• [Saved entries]
(** C2. In every database reached by launches, claims, completions, cancellations,
    restarts, enrollments and recovery cycles, whichever statements fail, a running
    run has exactly one job that is queued or running, and it belongs to the run's
    current attempt: no run is stuck without work, and no run has two jobs at a time.
    The one step left out is a recovery cycle that logs that it could not write the
    status of a run whose jobs it had just cancelled; it strands that run
    (recovery_fault_strands_run). *)
Theorem running_run_has_one_current_job `{Collation} `{GoFmt} db0 db i r :
  wf db0 → rtc step db0 db → db_runs db !! i = Some r → run_Status r = RunStatusRunning →
  ∃ j, db_jobs db !! job_ID j = Some j ∧ job_RunID j = i ∧ job_Attempt j = run_Attempt r ∧
    (job_Status j = JobStatusQueued ∨ job_Status j = JobStatusRunning) ∧
    ∀ k j', db_jobs db !! k = Some j' → job_RunID j' = i →
      (job_Status j' = JobStatusQueued ∨ job_Status j' = JobStatusRunning) → j' = j.
Proof. intros Hwf Hsteps Hr Hs. apply wf_one_current; [|done|done]. by eapply reachable_wf. Qed.

(** Witness of C2: after the first gate it is the migration step. *)
Lemma running_run_has_one_current_job_witness :
  ∃ j, db_jobs finished_gate !! job_ID j = Some j ∧ job_RunID j = "run1" ∧
    (job_Status j = JobStatusQueued ∨ job_Status j = JobStatusRunning).
Proof.
  assert (Hr : ∃ r, db_runs finished_gate !! "run1" = Some r ∧ run_Status r = RunStatusRunning)
    by (eexists; split; vm_compute; reflexivity).
  destruct Hr as (r & Hr & Hs).
  destruct (running_run_has_one_current_job seed finished_gate "run1" r seed_wf finished_gate_path Hr Hs)
    as (j & Hj & Hrid & _ & Hst & _).
  exists j. split; [exact Hj|]. split; [exact Hrid|exact Hst].
Defined.

(** C9. In every reachable database a repository has at most one run that is not
    terminal. *)
Theorem one_active_run_per_repository `{Collation} `{GoFmt} db0 db i1 i2 r1 r2 :
  wf db0 → rtc step db0 db → db_runs db !! i1 = Some r1 → db_runs db !! i2 = Some r2 →
  run_RepoID r1 = run_RepoID r2 → IsTerminalRunStatus (run_Status r1) = false →
  IsTerminalRunStatus (run_Status r2) = false → i1 = i2.
Proof.
  rewrite !IsTerminalRunStatus_active, !negb_false_iff. intros Hwf Hsteps.
  apply (wf_one_active db). by eapply reachable_wf.
Qed.

(** Witness of C9. *)
Lemma one_active_run_per_repository_witness :
  ∃ r, db_runs finished_gate !! "run1" = Some r ∧
    ∀ i r', db_runs finished_gate !! i = Some r' → run_RepoID r' = run_RepoID r →
      IsTerminalRunStatus (run_Status r') = false → i = "run1".
Proof.
  assert (Hr : ∃ r, db_runs finished_gate !! "run1" = Some r ∧ IsTerminalRunStatus (run_Status r) = false)
    by (eexists; split; vm_compute; reflexivity).
  destruct Hr as (r & Hr & Hs). exists r. split; [exact Hr|]. intros i r' Hr' Hrepo Hs'.
  exact (one_active_run_per_repository seed finished_gate i "run1" r' r seed_wf finished_gate_path
    Hr' Hr Hrepo Hs' Hs).
Defined.

(** C10. In every reachable database all jobs of one attempt that have a node have
    the same node: the jobs of a run share one workspace. *)
Theorem one_node_per_attempt `{Collation} `{GoFmt} db0 db i1 i2 j1 j2 n1 n2 :
  wf db0 → rtc step db0 db → db_jobs db !! i1 = Some j1 → db_jobs db !! i2 = Some j2 →
  job_RunID j1 = job_RunID j2 → job_Attempt j1 = job_Attempt j2 →
  job_NodeID j1 = Some n1 → job_NodeID j2 = Some n2 → n1 = n2.
Proof.
  intros Hwf Hsteps H1 H2 Hr Ha. pose proof (reachable_wf _ _ Hwf Hsteps) as Hw.
  destruct (wf_job_chain _ Hw _ _ H1) as (r & c & k & _ & Hc & Hok & Hk).
  destruct (wf_keyed _ Hw _ _ H2) as [Hi2 _].
  apply (ao_affine _ _ Hok); [by eapply list_elem_of_lookup_2|].
  apply (ch_elem _ _ _ _ Hc). by rewrite Hi2.
Qed.

(** Witness of C10: the gate and the step that is claimed next. *)
Lemma one_node_per_attempt_witness :
  ∃ j1 j2, db_jobs (after (Claim echo_payload "n1") 4000 finished_gate) !! "job0" = Some j1 ∧
    db_jobs (after (Claim echo_payload "n1") 4000 finished_gate) !! "job1" = Some j2 ∧
    job_NodeID j1 = job_NodeID j2 ∧ job_NodeID j1 = Some "n1".
Proof.
  set (db := after (Claim echo_payload "n1") 4000 finished_gate).
  assert (Hq : quiet (env_at 4000) finished_gate).
  { split; [by apply small; vm_compute|apply nothing_locked]. }
  assert (Hpath : rtc step seed db).
  { etransitivity; [exact finished_gate_path|]. apply op_step. intros r db' E.
    exact (step_claim _ _ _ _ _ _ _ _ _ Hq E). }
  assert (Hj : ∃ j1 j2 n1 n2, db_jobs db !! "job0" = Some j1 ∧ db_jobs db !! "job1" = Some j2 ∧
    job_RunID j1 = job_RunID j2 ∧ job_Attempt j1 = job_Attempt j2 ∧
    job_NodeID j1 = Some n1 ∧ job_NodeID j2 = Some n2 ∧ n1 = "n1").
  { eexists _, _, _, _. split; [vm_compute; reflexivity|]. split; [vm_compute; reflexivity|].
    split_and!; reflexivity. }
  clearbody db. destruct Hj as (j1 & j2 & n1 & n2 & H1 & H2 & Hr & Ha & E1 & E2 & ->).
  exists j1, j2. split; [exact H1|]. split; [exact H2|]. split; [|exact E1].
  rewrite E1, E2. f_equal.
  exact (one_node_per_attempt seed db "job0" "job1" j1 j2 "n1" n2 seed_wf Hpath H1 H2 Hr Ha E1 E2).
Defined.

(** * Properties of recovery and of derived statuses *)

(** The cutoff of a cycle. *)
Definition cutoff_of (env : Env) (t : StaleJobRecoveryTask) : Z :=
  (env_clock env - srt_nodeStaleAfter t)%Z.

• [Description of the task] Take every line above that includes the string "rewrite" and return it.

• [Task output]
  rewrite !IsTerminalRunStatus_active, !negb_false_iff. intros Hwf Hsteps.
  apply (ch_elem _ _ _ _ Hc). by rewrite Hi2.
  rewrite E1, E2. f_equal.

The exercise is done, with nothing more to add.